When he was 44, Ben Achord recently recalled, he was "the picture of success." Married with three kids, he was a manager at a Charlotte, N.C., manufacturing company and owned a handsome four-bedroom house.

What he didn't know was he was suffering from schizoaffective disorder, a serious mental illness that can cause severe depression, delusions and hallucinations. Unaware of his condition, he self-medicated with alcohol, and before his 45th birthday he had lost everything—his family, his job and his house. He lived on the streets, twice attempted suicide and spent several months in a mental hospital in Georgia.

Twenty-five years later, Achord is helping others with mental illness as a "certified peer specialist" licensed by the state of Georgia. Armed with non-clinical training from the state, Achord helps people with mental illness stay on their medications, find jobs and housing and build social support networks.
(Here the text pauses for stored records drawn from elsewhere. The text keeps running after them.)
(* ===== verification/Builder.v ===== *)
(** The Transaction Builder: the construction part of
    [requestEscrowWithSSS.ts] (lines 55-56 and 72-133) and of the older
    [escrowRequestWithSSS.ts] (lines 61-124).  The account lookups, the
    signer and the announcements around it are sequenced in
    [Orchestrator.v]; this file is the pure part, given the resolved
    accounts, the admin address and the current block's timestamp.  The
    admin address is used as given: the check of
    [Address.createFromRawAddress(adminAddress)] (line 95) is not
    modelled. *)
From S2P Require Import Prelude Config JsValue Ledger.
From Stdlib Require Import Ascii.

(** ** SDK constructors the builder calls *)

Definition is_hex (c : ascii) : bool :=
  let n := nat_of_ascii c in
  ((48 <=? n) && (n <=? 57)) || ((65 <=? n) && (n <=? 70)) || ((97 <=? n) && (n <=? 102)).

(** [new MosaicId(hex)]: sixteen hexadecimal digits, or it throws. *)
Definition MosaicId_create (s : string) : js_result string :=
  if (String.length s =? 16)%nat && str_forall is_hex s then Returned s
  else Thrown (ErrTypeError "MosaicId").

Definition ascii_upper (c : ascii) : ascii :=
  let n := nat_of_ascii c in
  if (97 <=? n) && (n <=? 122) then ascii_of_nat (n - 32) else c.

Fixpoint string_upper (s : string) : string :=
  match s with
  | EmptyString => EmptyString
  | String c s' => String (ascii_upper c) (string_upper s')
  end.

(** [mosaicId.toHex()]: upper-case hex. *)
Definition MosaicId_toHex (s : string) : string := string_upper s.

(** [new Mosaic(new MosaicId(id), UInt64.fromUint(v))] *)
Definition mosaic_of (id : string) (v : Z) : js_result Mosaic :=
  mid <-? MosaicId_create id ;;
  a <-? uint64_fromUint v ;;
  Returned (mkMosaic mid a).

(** ** The request of an escrow *)

Section Build.
Variable cfg : Config.

  (** [currentTime] and [expirationTime], lines 55-56: unix milliseconds. *)
Definition currentTime (blockTimestamp : Z) : Z :=
    blockTimestamp + epochAdjustment cfg * 1000.

Definition expirationTime (blockTimestamp : Z) : Z :=
    hashLockTxDuration cfg * 30 * 1000 + currentTime blockTimestamp.

  (** [price * servieFee * 1000000] with [servieFee = 0.1]: for an integer
      price, the double product truncated by [UInt64.fromUint] equals
      [price * 100000]. *)
Definition serviceFee (price : Z) : Z := price * servieFee_ppm cfg.

  (** Lines 72-110: the three inner transfers in the order of
      [aggregateArray], each placed under its signer's public account. *)
Definition build_inner (client target : AccountInfo) (adminAddress : Address)
      (blockTimestamp : Z) (mosaicId : string) (amount price : Z) (message : string)
      : js_result (list InnerTransaction) :=
    m1 <-? mosaic_of (currencyMosaicID cfg) (price * 1000000) ;;
    let tx1 := mkTransfer (ai_address client) (ai_address target) [m1]
                 (js_toString (expirationTime blockTimestamp)) in
    m2 <-? mosaic_of mosaicId amount ;;
    let tx2 := mkTransfer (ai_address target) (ai_address client) [m2] message in
    m3 <-? mosaic_of (currencyMosaicID cfg) (serviceFee price) ;;
    let tx3 := mkTransfer (ai_address client) adminAddress [m3] (servieName cfg) in
    Returned [ITransfer tx1; ITransfer tx2; ITransfer tx3].

  (** Lines 124-133: the hash lock posts 10 XYM for [hashLockTxDuration]
      blocks on the hash of the signed bundle. *)
Record HashLockTransaction := mkHashLock {
    hl_mosaic : Mosaic;
    hl_duration : Z;
    hl_hash : string
  }.

Definition build_hashLock (signedAggregateHash : string) : js_result HashLockTransaction :=
    m <-? mosaic_of (currencyMosaicID cfg) (10 * 1000000) ;;
    d <-? uint64_fromUint (hashLockTxDuration cfg) ;;
    Returned (mkHashLock m d signedAggregateHash).
End Build.

(** The older builder of [escrowRequestWithSSS.ts], lines 61-104: the
    first and third transfers carry [EmptyMessage], the fee is
    [price*0.1*1000000] and the currency is the testnet literal. *)
Definition legacy_currency : string := "72C0212E67A08BCE".

Definition legacy_build_inner (client target : AccountInfo) (adminAddress : Address)
    (mosaicId : string) (amount price : Z) (message : string)
    : js_result (list InnerTransaction) :=
  m1 <-? mosaic_of legacy_currency (price * 1000000) ;;
  let tx1 := mkTransfer (ai_address client) (ai_address target) [m1] "" in
  m2 <-? mosaic_of mosaicId amount ;;
  let tx2 := mkTransfer (ai_address target) (ai_address client) [m2] message in
  m3 <-? mosaic_of legacy_currency (price * 100000) ;;
  let tx3 := mkTransfer (ai_address client) adminAddress [m3] "" in
  Returned [ITransfer tx1; ITransfer tx2; ITransfer tx3].

(** The older hash lock, lines 118-124: 10 XYM for 480 blocks. *)
Definition legacy_build_hashLock (signedAggregateHash : string) : js_result HashLockTransaction :=
  m <-? mosaic_of legacy_currency (10 * 1000000) ;;
  d <-? uint64_fromUint 480 ;;
  Returned (mkHashLock m d signedAggregateHash).

(** ** Properties of the builder *)

Definition valid_mosaicId (s : string) : bool :=
  (String.length s =? 16)%nat && str_forall is_hex s.

Definition uint64_range (v : Z) : bool := ((0 <=? v) && (v <? 2 ^ 64))%Z.

Lemma uint64_fromUint_in_range (v : Z) : uint64_range v = true -> uint64_fromUint v = Returned v.
Proof.
  unfold uint64_range, uint64_fromUint. intros [H1 H2]%andb_prop.
  apply Z.leb_le in H1. apply Z.ltb_lt in H2.
  destruct (Z.ltb_spec v 0); [lia|]. f_equal. apply Z.mod_small. lia.
Qed.

Lemma uint64_fromUint_neg (v : Z) : (v < 0)%Z -> uint64_fromUint v = Thrown (ErrUInt64 "Unsigned integer cannot be negative").
Proof. unfold uint64_fromUint. intros H. destruct (Z.ltb_spec v 0); [done | lia]. Qed.

Lemma mosaic_of_ok id v :
  valid_mosaicId id = true -> uint64_range v = true -> mosaic_of id v = Returned (mkMosaic id v).
Proof.
  intros Hid Hv. unfold mosaic_of, MosaicId_create. fold (valid_mosaicId id).
  rewrite Hid. simpl. by rewrite uint64_fromUint_in_range.
Qed.

Lemma mosaic_of_bad_id id v :
  valid_mosaicId id = false -> mosaic_of id v = Thrown (ErrTypeError "MosaicId").
Proof. intros Hid. unfold mosaic_of, MosaicId_create. fold (valid_mosaicId id). by rewrite Hid. Qed.

Lemma mosaic_of_neg id (v : Z) :
  valid_mosaicId id = true -> (v < 0)%Z ->
  mosaic_of id v = Thrown (ErrUInt64 "Unsigned integer cannot be negative").
Proof.
  intros Hid Hv. unfold mosaic_of, MosaicId_create. fold (valid_mosaicId id).
  rewrite Hid. simpl. by rewrite uint64_fromUint_neg.
Qed.

  (** The lock [build_hashLock] returns is on the hash it was given. *)
Lemma build_hashLock_hash cfg h l : build_hashLock cfg h = Returned l -> hl_hash l = h.
Proof. unfold build_hashLock. destruct (mosaic_of _ _), (uint64_fromUint _); simpl; intros; by simplify_eq. Qed.

#[export] Hint Resolve mosaic_of_ok uint64_fromUint_in_range : escrow.

Section BuildSpec.
Variable cfg : Config.
Hypothesis Hcur : valid_mosaicId (currencyMosaicID cfg) = true.

  (** The three inner transfers in their fixed order, with the payment
      [price] XYM to the counterparty carrying the expiration instant, the
      traded mosaic back to the requester carrying the message, and the fee
      [price * servieFee] to the service address carrying the marker. *)
Definition request_inner (client target : AccountInfo) (adminAddress : Address)
      (blockTimestamp : Z) (mosaicId : string) (amount price : Z) (message : string)
      : list InnerTransaction :=
    [ ITransfer (mkTransfer (ai_address client) (ai_address target)
                  [mkMosaic (currencyMosaicID cfg) (price * 1000000)]
                  (js_toString (expirationTime cfg blockTimestamp)));
      ITransfer (mkTransfer (ai_address target) (ai_address client)
                  [mkMosaic mosaicId amount] message);
      ITransfer (mkTransfer (ai_address client) adminAddress
                  [mkMosaic (currencyMosaicID cfg) (serviceFee cfg price)] (servieName cfg)) ].

  (** C1: For amounts the [UInt64]s hold and a hex mosaic id, the request
      builder returns exactly three transfers in the fixed order: the
      payment of [price] XYM (in micro-units) to the counterparty carrying
      the expiration instant, the [amount] of the traded mosaic to the
      requester carrying the message, and the fee [price * servieFee] to
      the service address carrying the service marker. *)
Theorem build_inner_spec client target adminAddress blockTimestamp mosaicId
      (amount price : Z) message :
    valid_mosaicId mosaicId = true ->
    uint64_range amount = true ->
    uint64_range (price * 1000000) = true ->
    uint64_range (serviceFee cfg price) = true ->
    build_inner cfg client target adminAddress blockTimestamp mosaicId amount price message
    = Returned (request_inner client target adminAddress blockTimestamp mosaicId amount price message).
  Proof. intros. unfold build_inner. rewrite !mosaic_of_ok by done. reflexivity. Qed.

  (** A negative price makes the first [UInt64.fromUint] throw: nothing is
      built. *)
Lemma build_inner_negative_price client target adminAddress blockTimestamp mosaicId
      (amount price : Z) message :
    (price < 0)%Z ->
    build_inner cfg client target adminAddress blockTimestamp mosaicId amount price message
    = Thrown (ErrUInt64 "Unsigned integer cannot be negative").
  Proof. intros. unfold build_inner. rewrite mosaic_of_neg by (done || lia). reflexivity. Qed.

  (** A mosaic id the form accepts ([[A-Z0-9]{16}]) but which is not hex
      makes [new MosaicId] throw after the payment is built. *)
Lemma build_inner_bad_mosaicId client target adminAddress blockTimestamp mosaicId
      (amount price : Z) message :
    uint64_range (price * 1000000) = true ->
    valid_mosaicId mosaicId = false ->
    build_inner cfg client target adminAddress blockTimestamp mosaicId amount price message
    = Thrown (ErrTypeError "MosaicId").
  Proof.
    intros. unfold build_inner. rewrite mosaic_of_ok by done. simpl.
    by rewrite mosaic_of_bad_id.
  Qed.
End BuildSpec.

(** ** Concrete runs *)

Definition alice : AccountInfo := mkAccount "TALICE" "PK-ALICE".
Definition bob : AccountInfo := mkAccount "TBOB" "PK-BOB".
Definition admin_address : Address := "TADMIN".

(** The end-to-end example of the specification: amount 5, price 100,
    message "m". *)
Lemma build_inner_spec_witness :
  build_inner default_config alice bob admin_address 1000 "6BED913FA20223F8" 5 100 "m"
  = Returned (request_inner default_config alice bob admin_address 1000 "6BED913FA20223F8" 5 100 "m").
Proof. apply build_inner_spec; vm_compute; reflexivity. Defined.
Peer programs such as Georgia's could become especially important once the Affordable Care Act takes effect early next year.

The federal health law will require Medicaid and all other health plans to cover mental health services on par with insurance coverage of physical illnesses. It also will add an estimated 8 million people to the Medicaid rolls in the first year, many of whom will have untreated mental illnesses. Another 7 million people are expected to get federal tax subsidies to purchase health insurance, many for the first time.

That surge in demand, combined with an already severe shortage of mental health workers, has many worried there won't be enough providers to serve everyone in need. States have deployed a variety of strategies to alleviate the longstanding shortage of mental health professionals. But experts agree peer specialists are the most successful.

Research shows that by using peer specialists, states can save mental health money by reducing hospitalizations and other emergency interventions. And people with mental illness who are helped by peers tend to experience more thorough and longer-lasting recoveries.

"They are a terribly important new addition to the workforce," says Bob Glover, director of the National Association of State Mental Health Program Directors. "When peers are involved, outcomes are dramatically better across the board," he says.

Achord believes that if it weren't for his 23-year-old daughter, who retrieved him from Georgia's Central State Hospital and took custody of him, he would still be hospitalized — or dead. "It only takes one person," Achord says, "to make a difference in someone's life."